> EXERCISE GOAL
Would you please write out the records below exactly as they appear?

> SUPPLIED DATA
⁂

(** Every handler keeps the table well formed: ids and EANs stay distinct
    and below the sequence, whatever the request and the surroundings. *)
Theorem handlers_keep_table_well_formed (env : Env) (pid : Z) (req : Request)
    (w : World) :
  wf_table w →
  wf_table (products_qty_add env pid req w).1
  ∧ wf_table (products_qty_set env pid req w).1
  ∧ wf_table (products_scan_increment env req w).1
  ∧ wf_table (products_photo_edit env pid req w).1
  ∧ wf_table (products_photo_new env req w).1
  ∧ wf_table (products_create env req w).1
  ∧ wf_table (products_scan env req w).1
  ∧ wf_table (products_edit env pid req w).1.
Proof.
  intros Hwf.
  refine (conj _ (conj _ (conj _ (conj _ (conj _ (conj _ (conj _ _))))))).
  - unfold products_qty_add. destruct (get_db_connection env); [|done].
    by apply wf_update_keeping.
  - unfold products_qty_set. destruct (get_db_connection env); [|done].
    by apply wf_update_keeping.
  - unfold products_scan_increment, read_barcode_from_camera.
    destruct (ENABLE_CAMERA env); [|done]. simpl negb. cbv iota.
    destruct (scan_session env) as [e|ean]; [done|].
    destruct (PyStr.truthy_opt ean); [|done]. simpl negb. cbv iota.
    destruct (_ <? _)%nat; [done|].
    destruct (get_db_connection env); [|done].
    destruct (find_by_ean _ _); [|done].
    unfold update_quantity_delta.
    apply (wf_update_keeping _ _ (with_static _ (open_camera w))); [done|done|].
    by apply wf_with_static, wf_open_camera.
  - unfold products_photo_edit, capture_photo_interactive_to_static.
    destruct (get_db_connection env); [|done].
    destruct (capture_session env); try done.
    destruct (negb _); [done|]. by apply wf_update_keeping.
  - unfold products_photo_new, capture_photo_interactive_to_static.
    destruct (negb _); [done|].
    by destruct (capture_session env).
  - unfold products_create. destruct (method req); [done|].
    destruct (_ || _); [done|].
    destruct (get_db_connection env); [|done].
    match goal with
    | |- context [upsert_by_ean ?a ?b ?c ?d ?e w] =>
        pose proof (wf_upsert a b c d e w Hwf) as H;
        destruct (upsert_by_ean a b c d e w)
    end.
    done.
  - unfold products_scan, read_barcode_from_camera.
    destruct (ENABLE_CAMERA env); [|done]. simpl negb. cbv iota.
    destruct (scan_session env) as [e|ean]; [done|].
    destruct (PyStr.truthy_opt ean); [|done]. simpl negb. cbv iota.
    destruct (_ <? _)%nat; [done|].
    by destruct (save_barcode_simple _ _ _) as [d [|e]].
  - unfold products_edit. destruct (get_db_connection env); [|done].
    destruct (find_by_id pid (produkter w)); [|done].
    destruct (method req); [done|].
    destruct (update_fields _ _ _ _ _ _) eqn:Hup; [|done].
    by eapply wf_update_fields.
Qed.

⁂

> REPLY TO THE EXERCISE
(** Every handler keeps the table well formed: ids and EANs stay distinct
    and below the sequence, whatever the request and the surroundings. *)
Theorem handlers_keep_table_well_formed (env : Env) (pid : Z) (req : Request)
    (w : World) :
  wf_table w →
  wf_table (products_qty_add env pid req w).1
  ∧ wf_table (products_qty_set env pid req w).1
  ∧ wf_table (products_scan_increment env req w).1
  ∧ wf_table (products_photo_edit env pid req w).1
  ∧ wf_table (products_photo_new env req w).1
  ∧ wf_table (products_create env req w).1
  ∧ wf_table (products_scan env req w).1
  ∧ wf_table (products_edit env pid req w).1.
Proof.
  intros Hwf.
  refine (conj _ (conj _ (conj _ (conj _ (conj _ (conj _ (conj _ _))))))).
  - unfold products_qty_add. destruct (get_db_connection env); [|done].
    by apply wf_update_keeping.
  - unfold products_qty_set. destruct (get_db_connection env); [|done].
    by apply wf_update_keeping.
  - unfold products_scan_increment, read_barcode_from_camera.
    destruct (ENABLE_CAMERA env); [|done]. simpl negb. cbv iota.
    destruct (scan_session env) as [e|ean]; [done|].
    destruct (PyStr.truthy_opt ean); [|done]. simpl negb. cbv iota.
    destruct (_ <? _)%nat; [done|].
    destruct (get_db_connection env); [|done].
    destruct (find_by_ean _ _); [|done].
    unfold update_quantity_delta.
    apply (wf_update_keeping _ _ (with_static _ (open_camera w))); [done|done|].
    by apply wf_with_static, wf_open_camera.
  - unfold products_photo_edit, capture_photo_interactive_to_static.
    destruct (get_db_connection env); [|done].
    destruct (capture_session env); try done.
    destruct (negb _); [done|]. by apply wf_update_keeping.
  - unfold products_photo_new, capture_photo_interactive_to_static.
    destruct (negb _); [done|].
    by destruct (capture_session env).
  - unfold products_create. destruct (method req); [done|].
    destruct (_ || _); [done|].
    destruct (get_db_connection env); [|done].
    match goal with
    | |- context [upsert_by_ean ?a ?b ?c ?d ?e w] =>
        pose proof (wf_upsert a b c d e w Hwf) as H;
        destruct (upsert_by_ean a b c d e w)
    end.
    done.
  - unfold products_scan, read_barcode_from_camera.
    destruct (ENABLE_CAMERA env); [|done]. simpl negb. cbv iota.
    destruct (scan_session env) as [e|ean]; [done|].
    destruct (PyStr.truthy_opt ean); [|done]. simpl negb. cbv iota.
    destruct (_ <? _)%nat; [done|].
    by destruct (save_barcode_simple _ _ _) as [d [|e]].
  - unfold products_edit. destruct (get_db_connection env); [|done].
    destruct (find_by_id pid (produkter w)); [|done].
    destruct (method req); [done|].
    destruct (update_fields _ _ _ _ _ _) eqn:Hup; [|done].
    by eapply wf_update_fields.
Qed.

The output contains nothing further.